Florence Legrand, Maire de Grayan-et-l’Hôpital (33) – Je suis originaire de mon village donc je m’intéresse à sa vie depuis toujours. Depuis 2014, je suis engagée dans la vie associative culturelle et patrimoniale et j’ai découvert qu’on pouvait rassembler des personnes qui ne se connaissent pas autour de projets communs. Par ailleurs, mon métier de magistrate à la Cour des comptes, m’a sensibilisée à toutes les politiques publiques qui concernent les communes.

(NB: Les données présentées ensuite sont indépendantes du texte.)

(** * path_to_regex: percent codec, separator detection, pattern compiler
      and matcher of [include/path_to_regex.hpp], with the properties the
      specification states about them. *)

From Stdlib Require Import Ascii String List ZArith Lia Bool.
From stdpp Require Import base gmap strings.
Import ListNotations.

Local Open Scope Z_scope.
Local Open Scope list_scope.

(** ** Text

    [std::string] and [std::string_view] are sequences of bytes; a byte is an
    [ascii] (eight bits), its numeric value is [code]. *)

Abbreviation str := (list ascii).

Definition lit (s : string) : str := list_ascii_of_string s.

Definition code (c : ascii) : Z := Z.of_N (N_of_ascii c).

Definition chr (z : Z) : ascii := ascii_of_N (Z.to_N z).

Definition in_range (lo hi c : ascii) : bool :=
  (code lo <=? code c) && (code c <=? code hi).

(** [<cctype>] in the default "C" locale. *)
Definition isdigit (c : ascii) : bool := in_range "0" "9" c.
Definition isupper (c : ascii) : bool := in_range "A" "Z" c.
Definition islower (c : ascii) : bool := in_range "a" "z" c.
Definition isalnum (c : ascii) : bool := isdigit c || isupper c || islower c.
Definition isxdigit (c : ascii) : bool :=
  isdigit c || in_range "A" "F" c || in_range "a" "f" c.
Definition toupper (c : ascii) : Z :=
  if islower c then code c - 32 else code c.

(** [s[i]]; the source never reads out of range, the default is unused. *)
Definition at_ (s : str) (i : nat) : ascii := nth i s zero.

(** The longest prefix whose characters satisfy [p]. *)
Fixpoint take_while (p : ascii -> bool) (s : str) : str :=
  match s with
  | c :: r => if p c then c :: take_while p r else []
  | [] => []
  end.

Definition not_char (c a : ascii) : bool := negb (Ascii.eqb a c).

(** ** Types of the public interface and of [<regex>] *)

Inductive case_sensitivity := case_sensitive | case_insensitive.

(** [std::regex_constants::syntax_option_type], the two bits in use. *)
Record syntax_option_type := {
  ECMAScript : bool;
  icase : bool
}.

Module details.

(** *** percent_encode *)

Definition hex_chars : str := lit "0123456789ABCDEF".

Definition special_chars : str :=
  lit "!" ++ [chr 34] ++ lit "#$%&'()*+,-./:;<=>?@[\]^_{|}~`".

(** [special_chars.find(ch) != npos] *)
Definition is_special (ch : ascii) : bool :=
  existsb (Ascii.eqb ch) special_chars.

(** One iteration of the [for (unsigned char ch : str)] loop. *)
Definition encode_step (encoded : str) (ch : ascii) : str :=
  if isalnum ch || is_special ch then encoded ++ [ch]
  else encoded
         ++ ["%"%char]
         ++ [at_ hex_chars (Z.to_nat (Z.shiftr (code ch) 4))]
         ++ [at_ hex_chars (Z.to_nat (Z.land (code ch) 15))].

Definition percent_encode (s : str) : str := fold_left encode_step s [].

(** *** percent_decode *)

(** The value of one hex digit, as the conditional expression computes it. *)
Definition hex_value (hex : ascii) : Z :=
  if (code "0" <=? code hex) && (code hex <=? code "9")
  then code hex - code "0"
  else toupper hex - code "A" + 10.

(** The inner loop [for (int j = 1; j < 3; ++j)]; [ch] is a [char], kept
    here as its value modulo 256. *)
Definition decode_escape (s : str) (i : nat) : ascii :=
  let step (ch : Z) (j : nat) : Z :=
    Z.lor (Z.shiftl ch 4 mod 256) (hex_value (at_ s (i + j))) mod 256 in
  chr (step (step 0 1%nat) 2%nat).

(** The outer loop; [fuel] bounds the number of iterations, every iteration
    advances [i], so [length s] iterations always suffice. *)
Fixpoint decode_loop (fuel : nat) (s : str) (i : nat) (decoded : str) : str :=
  match fuel with
  | O => decoded
  | S fuel' =>
      if (i <? length s)%nat then
        if Ascii.eqb (at_ s i) "%" && (i + 2 <? length s)%nat
           && isxdigit (at_ s (i + 1)) && isxdigit (at_ s (i + 2))
        then decode_loop fuel' s (i + 3) (decoded ++ [decode_escape s i])
        else decode_loop fuel' s (i + 1) (decoded ++ [at_ s i])
      else decoded
  end.

Definition percent_decode (s : str) : str := decode_loop (length s) s 0 [].

(** *** find_separator *)

(** [std::string_view::npos], the largest [size_t]. *)
Definition npos : Z := 2 ^ 64 - 1.

(** [s.find(c)], searching the suffix that starts at index [i]. *)
Fixpoint find_from (c : ascii) (s : str) (i : Z) : Z :=
  match s with
  | [] => npos
  | a :: r => if Ascii.eqb a c then i else find_from c r (i + 1)
  end.

Definition find (c : ascii) (s : str) : Z := find_from c s 0.

Definition find_separator (path : str) : ascii :=
  if find "/" path <=? find "\" path then "/"%char else "\"%char.

(** *** The tokenizer regex of make_pattern *)

(** The text of the constant [rx]. *)
Definition rx_text : str :=
  lit "\{([^}]*)\}|:([\w%]+)(\([^)]+\))?|\*([\w%]+)|([.\^$*+?()|\[\]{}\\])".

(** [rx] has four alternatives and five groups:
      - an opening brace, group 1 = any run of characters other than a
        closing brace (possibly empty), a closing brace;
      - a colon, group 2 = one or more of [\w] or [%], then optionally
        group 3 = an opening parenthesis, one or more characters other than
        a closing parenthesis, a closing parenthesis;
      - a star, group 4 = one or more of [\w] or [%];
      - group 5 = one of the characters . ^ $ * + ? ( ) | [ ] { } \
    It is iterated over the path with [std::sregex_iterator]. A match
    carries its position, its length and the five sub-matches the loop body
    reads. The scanner below is that regex written out: at a given start the
    alternatives are tried in order and every quantifier is greedy. That
    it finds the matches of [rx_text] under the ECMAScript semantics is
    [scanner_is_engine]. *)

Record rx_match := {
  position : nat;
  length_ : nat;
  optional_param_key : option str;       (* match[1] *)
  required_param_key : option str;       (* match[2] *)
  required_param_pattern : option str;   (* match[3] *)
  wildcard_param_key : option str;       (* match[4] *)
  special_chars_key : option str         (* match[5] *)
}.

(** [sub_match::str()]: the empty string when the group did not match. *)
Definition sub_str (m : option str) : str := default [] m.

(** [sub_match::matched] *)
Definition sub_matched (m : option str) : bool :=
  match m with Some _ => true | None => false end.

(** The class of [\w] and [%]. *)
Definition is_key_char (c : ascii) : bool :=
  isalnum c || Ascii.eqb c "_" || Ascii.eqb c "%".

(** The class of alternative 4. *)
Definition is_rx_special (c : ascii) : bool :=
  existsb (Ascii.eqb c) (lit ".^$*+?()|[]{}\").

(** The sub-matches of a match of [rx] that begins at the head of [s],
    with its length; [None] when no alternative matches there. *)
Definition rx_at (pos : nat) (s : str) : option rx_match :=
  let special c :=
    Some {| position := pos; length_ := 1;
            optional_param_key := None; required_param_key := None;
            required_param_pattern := None; wildcard_param_key := None;
            special_chars_key := Some [c] |} in
  match s with
  | [] => None
  | c :: r =>
      if Ascii.eqb c "{" then
        (* alternative 1 *)
        let inner := take_while (not_char "}") r in
        match skipn (length inner) r with
        | _ :: _ =>
            Some {| position := pos; length_ := length inner + 2;
                    optional_param_key := Some inner; required_param_key := None;
                    required_param_pattern := None; wildcard_param_key := None;
                    special_chars_key := None |}
        | [] => special c
        end
      else if Ascii.eqb c ":" then
        (* alternative 2 *)
        let key := take_while is_key_char r in
        match key with
        | [] => None
        | _ :: _ =>
            let custom :=
              match skipn (length key) r with
              | o :: r' =>
                  if Ascii.eqb o "(" then
                    let body := take_while (not_char ")") r' in
                    match body, skipn (length body) r' with
                    | _ :: _, _ :: _ => Some (["("%char] ++ body ++ [")"%char])
                    | _, _ => None
                    end
                  else None
              | [] => None
              end in
            Some {| position := pos;
                    length_ := 1 + length key + length (sub_str custom);
                    optional_param_key := None; required_param_key := Some key;
                    required_param_pattern := custom; wildcard_param_key := None;
                    special_chars_key := None |}
        end
      else if Ascii.eqb c "*" then
        (* alternative 3, else the special character *)
        let key := take_while is_key_char r in
        match key with
        | [] => special c
        | _ :: _ =>
            Some {| position := pos; length_ := 1 + length key;
                    optional_param_key := None; required_param_key := None;
                    required_param_pattern := None; wildcard_param_key := Some key;
                    special_chars_key := None |}
        end
      else if is_rx_special c then special c
      else None
  end.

Quentin Gesell, Maire de Dugny (93) – Cela est venu en 2002, à l’âge de 8 ans, à la suite du second tour de l’élection présidentielle qui avait opposé Jacques Chirac à Le Pen. Tout le monde parlait de cette élection, même dans la cours de mon école à Dugny. C’est à ce moment là que je me suis intéressé pour la première fois au mécanisme électoral avant de participer davantage à des évènements municipaux comme les commémorations historiques ou encore les évènements festifs. Puis, j’ai assisté à mon premier conseil municipal à 12 ans et j’y suis revenu régulièrement jusqu’à devenir candidat sur une liste et élu adjoint au maire de Dugny à 20 ans, lors des élections municipales de 2014.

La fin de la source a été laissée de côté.